[Work to complete] Retype, word for word, every line from the one holding "length (ctx_credits c')" through the one holding "Lemma placid_modify P" in the entries below, both included, and only those lines.

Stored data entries
● ● ●

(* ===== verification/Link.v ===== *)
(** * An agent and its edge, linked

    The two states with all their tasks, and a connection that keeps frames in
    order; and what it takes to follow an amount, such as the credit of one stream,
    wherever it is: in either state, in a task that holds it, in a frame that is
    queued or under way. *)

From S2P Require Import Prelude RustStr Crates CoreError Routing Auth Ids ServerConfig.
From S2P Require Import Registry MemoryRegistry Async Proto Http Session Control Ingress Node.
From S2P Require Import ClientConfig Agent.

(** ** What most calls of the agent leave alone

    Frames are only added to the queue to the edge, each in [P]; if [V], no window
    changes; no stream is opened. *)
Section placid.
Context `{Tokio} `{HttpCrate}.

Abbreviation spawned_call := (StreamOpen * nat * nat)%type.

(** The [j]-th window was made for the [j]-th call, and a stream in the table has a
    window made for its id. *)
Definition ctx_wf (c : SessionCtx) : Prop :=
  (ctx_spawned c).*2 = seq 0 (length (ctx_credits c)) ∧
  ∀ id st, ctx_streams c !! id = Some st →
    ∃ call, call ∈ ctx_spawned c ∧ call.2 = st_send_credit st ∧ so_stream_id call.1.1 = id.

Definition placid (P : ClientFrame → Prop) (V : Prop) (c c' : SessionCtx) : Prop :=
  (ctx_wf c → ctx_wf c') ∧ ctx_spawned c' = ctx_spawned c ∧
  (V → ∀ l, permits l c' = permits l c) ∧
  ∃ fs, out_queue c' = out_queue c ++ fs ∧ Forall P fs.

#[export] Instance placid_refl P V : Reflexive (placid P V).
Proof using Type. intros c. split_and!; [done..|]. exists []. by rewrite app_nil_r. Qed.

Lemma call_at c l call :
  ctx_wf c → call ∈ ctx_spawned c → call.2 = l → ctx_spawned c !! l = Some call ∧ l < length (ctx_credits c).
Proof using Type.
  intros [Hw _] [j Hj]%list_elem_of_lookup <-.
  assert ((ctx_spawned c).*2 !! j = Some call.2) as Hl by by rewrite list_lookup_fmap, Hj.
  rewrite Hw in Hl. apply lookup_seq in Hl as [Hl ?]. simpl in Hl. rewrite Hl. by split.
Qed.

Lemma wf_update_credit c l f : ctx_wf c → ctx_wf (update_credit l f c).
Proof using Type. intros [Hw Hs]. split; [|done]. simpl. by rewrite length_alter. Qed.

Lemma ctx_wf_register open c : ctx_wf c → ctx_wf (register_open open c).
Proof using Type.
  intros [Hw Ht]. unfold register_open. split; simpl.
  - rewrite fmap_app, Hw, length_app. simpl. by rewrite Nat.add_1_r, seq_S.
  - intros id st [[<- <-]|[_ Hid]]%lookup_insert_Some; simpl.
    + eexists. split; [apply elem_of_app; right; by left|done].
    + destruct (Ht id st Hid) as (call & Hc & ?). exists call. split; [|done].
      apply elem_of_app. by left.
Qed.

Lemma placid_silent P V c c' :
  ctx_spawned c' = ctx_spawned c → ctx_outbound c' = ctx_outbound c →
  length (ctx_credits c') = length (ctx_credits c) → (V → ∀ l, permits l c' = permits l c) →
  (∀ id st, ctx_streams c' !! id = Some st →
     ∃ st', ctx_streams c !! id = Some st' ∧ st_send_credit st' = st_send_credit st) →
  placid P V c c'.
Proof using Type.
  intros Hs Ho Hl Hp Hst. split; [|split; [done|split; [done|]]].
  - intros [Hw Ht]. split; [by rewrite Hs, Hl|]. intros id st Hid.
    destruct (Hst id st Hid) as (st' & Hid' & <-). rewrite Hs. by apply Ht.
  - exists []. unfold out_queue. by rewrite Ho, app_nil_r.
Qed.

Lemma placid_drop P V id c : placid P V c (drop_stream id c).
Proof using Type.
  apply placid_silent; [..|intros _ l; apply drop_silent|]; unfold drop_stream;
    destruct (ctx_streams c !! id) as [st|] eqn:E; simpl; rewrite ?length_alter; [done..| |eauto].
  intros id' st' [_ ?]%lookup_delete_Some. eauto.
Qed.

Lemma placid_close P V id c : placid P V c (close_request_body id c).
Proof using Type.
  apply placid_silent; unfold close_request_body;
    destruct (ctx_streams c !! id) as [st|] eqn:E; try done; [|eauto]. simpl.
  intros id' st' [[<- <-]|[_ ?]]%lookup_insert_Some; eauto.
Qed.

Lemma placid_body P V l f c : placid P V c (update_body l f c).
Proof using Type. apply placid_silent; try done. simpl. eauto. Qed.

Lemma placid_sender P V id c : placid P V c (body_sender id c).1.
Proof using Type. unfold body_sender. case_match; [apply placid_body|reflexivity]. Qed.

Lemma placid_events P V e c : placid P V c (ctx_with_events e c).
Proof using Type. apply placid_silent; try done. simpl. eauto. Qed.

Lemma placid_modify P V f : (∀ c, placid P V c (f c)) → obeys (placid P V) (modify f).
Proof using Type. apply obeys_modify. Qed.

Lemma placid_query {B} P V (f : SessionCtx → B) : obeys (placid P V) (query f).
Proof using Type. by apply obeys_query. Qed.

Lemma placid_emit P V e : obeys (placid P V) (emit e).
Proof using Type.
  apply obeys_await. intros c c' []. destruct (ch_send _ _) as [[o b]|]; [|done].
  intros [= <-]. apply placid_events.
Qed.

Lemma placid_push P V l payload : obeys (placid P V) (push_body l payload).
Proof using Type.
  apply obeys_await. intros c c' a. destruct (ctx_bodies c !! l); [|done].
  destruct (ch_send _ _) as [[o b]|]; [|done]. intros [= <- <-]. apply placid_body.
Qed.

● ● ●

[Exercise output]
  length (ctx_credits c') = length (ctx_credits c) → (V → ∀ l, permits l c' = permits l c) →
  (∀ id st, ctx_streams c' !! id = Some st →
     ∃ st', ctx_streams c !! id = Some st' ∧ st_send_credit st' = st_send_credit st) →
  placid P V c c'.
Proof using Type.
  intros Hs Ho Hl Hp Hst. split; [|split; [done|split; [done|]]].
  - intros [Hw Ht]. split; [by rewrite Hs, Hl|]. intros id st Hid.
    destruct (Hst id st Hid) as (st' & Hid' & <-). rewrite Hs. by apply Ht.
  - exists []. unfold out_queue. by rewrite Ho, app_nil_r.
Qed.

Lemma placid_drop P V id c : placid P V c (drop_stream id c).
Proof using Type.
  apply placid_silent; [..|intros _ l; apply drop_silent|]; unfold drop_stream;
    destruct (ctx_streams c !! id) as [st|] eqn:E; simpl; rewrite ?length_alter; [done..| |eauto].
  intros id' st' [_ ?]%lookup_delete_Some. eauto.
Qed.

Lemma placid_close P V id c : placid P V c (close_request_body id c).
Proof using Type.
  apply placid_silent; unfold close_request_body;
    destruct (ctx_streams c !! id) as [st|] eqn:E; try done; [|eauto]. simpl.
  intros id' st' [[<- <-]|[_ ?]]%lookup_insert_Some; eauto.
Qed.

Lemma placid_body P V l f c : placid P V c (update_body l f c).
Proof using Type. apply placid_silent; try done. simpl. eauto. Qed.

Lemma placid_sender P V id c : placid P V c (body_sender id c).1.
Proof using Type. unfold body_sender. case_match; [apply placid_body|reflexivity]. Qed.

Lemma placid_events P V e c : placid P V c (ctx_with_events e c).
Proof using Type. apply placid_silent; try done. simpl. eauto. Qed.

Lemma placid_modify P V f : (∀ c, placid P V c (f c)) → obeys (placid P V) (modify f).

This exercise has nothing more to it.